2024-11-24 Sunday Sign in CN

Activities
Machine Learning in Reduced Order Modelling and Data Assimilation for Reactor Operation Digital Twin
Home - Activities
Reporter:
Helin Gong, Associate Professor, Shanghai Jiao Tong University
Inviter:
Wei Gong, Associate Professor
Subject:
Machine Learning in Reduced Order Modelling and Data Assimilation for Reactor Operation Digital Twin
Time and place:
10:00-11:00 July 8 ( Saturday), Z311
Abstract:

In this talk, we introduce a machine learning approach that combines reduced-order models data assimilation in order to create a operation digital twin to predict the power distribution over the core in the operation stage.

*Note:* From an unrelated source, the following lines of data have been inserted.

(* ===== verification/EventGroupsProps.v ===== *)
(** What event groups promise, and the theorem applied to tasks of the boot that
    wait for bits. *)
From S2P Require Import Prelude FList Heap4 Klist Tasks TasksInv TasksStep TasksRun TasksApi TasksCalls TasksNew TasksLife TasksNotify TasksHeap TasksSystem TasksBoot TasksProps EventGroups EventGroupsOk.

Section Properties.
Context {A : Type} `{HS : StaticsOk} `{HH : KernelHeap A} (E : gset Z).
Implicit Types (k : kernel A) (V : view) (b c : TCB) (D X : gset Z) (s : groups A).

Lemma bits_set_waiters g bits s s' V V' : sched E (gkernel s) V -> waiters_ok s V -> groups_ok E s -> is_Some (uxEventBits s !! g) ->
  (forall g', is_Some (uxEventBits s' !! g') -> is_Some (uxEventBits s !! g')) ->
  bits_set g bits (gkernel s) (gkernel s') V V' -> waiters_ok s' V'.
Proof.
  intros HI Hws Hgs Hg Hdom [B1 _ _ B4 _ B6] g' t Hg' Ht Hc. rewrite B1 in Ht. pose proof Ht as [b Hb].
  assert (Hrest : cont V (xEventListItem t) <> xTasksWaitingForBits g \/ match_found (value V (xEventListItem t)) bits = false ->
    exists n clear all, is_bits n /\ value V' (xEventListItem t) = asks n clear all).
  { intros Hno. destruct (B6 t Ht Hno) as (_ & Ec & ->). eapply Hws; [by apply Hdom|done|]. by rewrite <- Ec. }
  destruct (decide (cont V (xEventListItem t) = xTasksWaitingForBits g)) as [Eg|N]; [|by apply Hrest; left].
  destruct (match_found (value V (xEventListItem t)) bits) eqn:Em; [|by apply Hrest; right].
  destruct (B4 t b Hb Eg Em) as (_ & E0 & _). exfalso. destruct (Hdom g' Hg') as [w' Hw']. destruct (Hgs g' w' Hw') as [Hl' _].
  apply (event_nonnull E (gkernel s) V _ HI Hl'). congruence.
Qed.

End Properties.

(** ** Two tasks of the boot wait *)

Definition group : Z := waiters - 4.
Definition to_waiting : list call :=
  [SuspendAll; PlaceUnordered waiters (Z.lor 3 (control_bits true true)) 100; ResumeAll; Yield; Switch stack_pointer;
   SuspendAll; PlaceUnordered waiters (Z.lor 4 (control_bits false false)) 50; ResumeAll; Yield; Switch stack_pointer].
Definition kernel7 : kernel heap_state := Eval vm_compute in exec (run_calls to_waiting) kernel3.
Lemma kernel7_run : run_calls to_waiting kernel3 = Done (tt, kernel7).
Proof. vm_compute. reflexivity. Qed.
Lemma to_waiting_ok : calls_ok event_lists to_waiting kernel3 = true.
Proof. vm_compute. reflexivity. Qed.
Lemma kernel7_good : exists D X V L, good event_lists D X kernel7 V /\ owns event_lists kernel7 L.
Proof. exact (wp_run _ _ _ _ _ (calls_sound event_lists to_waiting kernel3 kernel3_sound to_waiting_ok) kernel7_run). Qed.
Definition groups7 : groups heap_state := mkGroups kernel7 {[group := 1]}.

Lemma groups7_ok : groups_ok event_lists groups7.
Proof.
  intros g w Hg. cbn in Hg. apply lookup_singleton_Some in Hg as [<- <-]. split; [|done]. apply elem_of_singleton. reflexivity.
Qed.

(** Does a value say which bits are waited for? *)
Definition is_asking (v : Z) : bool := v =? asks (v mod 16777216) (Z.testbit v 24) (Z.testbit v 26).
Definition value_in (k : kernel heap_state) (i : Z) : Z := match minis (kls k) !! i with Some m => xItemValue m | None => 0 end.
Definition waiters_okb (s : groups heap_state) : bool :=
  forallb (fun t => forallb (fun g => implb (list_of (gkernel s) (xEventListItem t) =? xTasksWaitingForBits g)
    (is_asking (value_in (gkernel s) (xEventListItem t)))) (elements (dom (uxEventBits s)))) (elements (dom (tcbs (gkernel s)))).

Lemma waiters_okb_ok E D X s V : good E D X (gkernel s) V -> waiters_okb s = true -> waiters_ok s V.
Proof.
  intros GD Hb g t [w Hw] [b Ht] Hc. pose proof (in_sched _ _ _ _ _ GD) as HI.
  assert (Ha := proj1 (forallb_forall _ _) Hb t ltac:(apply list_elem_of_In, elem_of_elements, elem_of_dom; eauto)). cbv beta in Ha.
  assert (Hg := proj1 (forallb_forall _ _) Ha g ltac:(apply list_elem_of_In, elem_of_elements, elem_of_dom; eauto)). cbv beta in Hg.
  rewrite (reads_event E D X _ V GD t b Ht), Hc, Z.eqb_refl in Hg. cbn [implb] in Hg. apply Z.eqb_eq in Hg.
  assert (Hv : value_in (gkernel s) (xEventListItem t) = value V (xEventListItem t)).
  { unfold value_in. destruct (sh_mini _ _ (sc_shows _ _ _ HI) (xEventListItem t)) as (m & -> & <-); [by eapply (it_event E)|done]. }
  rewrite Hv in Hg. exists (value V (xEventListItem t) mod 16777216), (Z.testbit (value V (xEventListItem t)) 24), (Z.testbit (value V (xEventListItem t)) 26).
  split; [|exact Hg]. unfold is_bits. apply Z.mod_pos_bound. lia.
Qed.

Lemma waits7 D X V : good event_lists D X kernel7 V -> waits_for kernel7 V group timer 3 true true /\ waits_for kernel7 V group console 4 false false.
Proof.
  intros GD. pose proof (in_sched _ _ _ _ _ GD) as HI.
  assert (Hx : forall t n clear all, is_Some (tcbs kernel7 !! t) -> list_of kernel7 (xEventListItem t) = xTasksWaitingForBits group ->
    (xItemValue <$> minis (kls kernel7) !! xEventListItem t) = Some (asks n clear all) -> is_bits n -> waits_for kernel7 V group t n clear all).
  { intros t n clear all [b Ht] Hl Hv Hn. split; [eauto|]. split; [by rewrite <- (reads_event event_lists D X kernel7 V GD t b Ht)|]. split; [|done].
    destruct (sh_mini _ _ (sc_shows _ _ _ HI) (xEventListItem t)) as (m & Hm & <-); [by eapply (it_event event_lists)|].
    rewrite Hm in Hv. cbn in Hv. congruence. }
  split; apply Hx; by_decision || done.
Qed.


(** A rendezvous of two tasks: each sets its own bit and waits for both; both
    get the two bits and the group is empty again. *)
Definition groups3 : groups heap_state := mkGroups kernel3 {[group := 0]}.
Definition second_arrives : M (groups heap_state) Z :=
  onk (SW_Handler stack_pointer);;
  r ← xEventGroupSync (mret tt) group 2 3 100;
  onk (SW_Handler stack_pointer);;
  mret r.
Definition rendezvous : M (groups heap_state) (Z * Z) :=
  r1 ← xEventGroupSync (second_arrives;; mret tt) group 1 3 100;
  cur ← gets (fun s => pxCurrentTCB (gkernel s));
  mret (r1, cur).
Example rendezvous_runs : exists s', rendezvous groups3 = Done ((3, timer), s') /\ uxEventBits s' !! group = Some 0.
Proof. eexists. split; [vm_compute; reflexivity|reflexivity]. Qed.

The operational digital twin is designed to solve forward problems given input operation parameters, as well as to solve inverse problems given some observations of the power field. The forward model is a non-intrusive reduced order model realized with different machine learning methods. For parameter estimation, different inverse models are introduced. The effectiveness in the sense of accuracy and real-time solver of the operation digital twin is illustrated through a real engineering problem in nuclear reactor physics — reactor core simulation in the life cycle of HPR1000 affected by input parameters, i.e., control rod inserting step, burnup, power level and inlet temperature of the coolant, which shows potential applications for on-line monitoring purpose.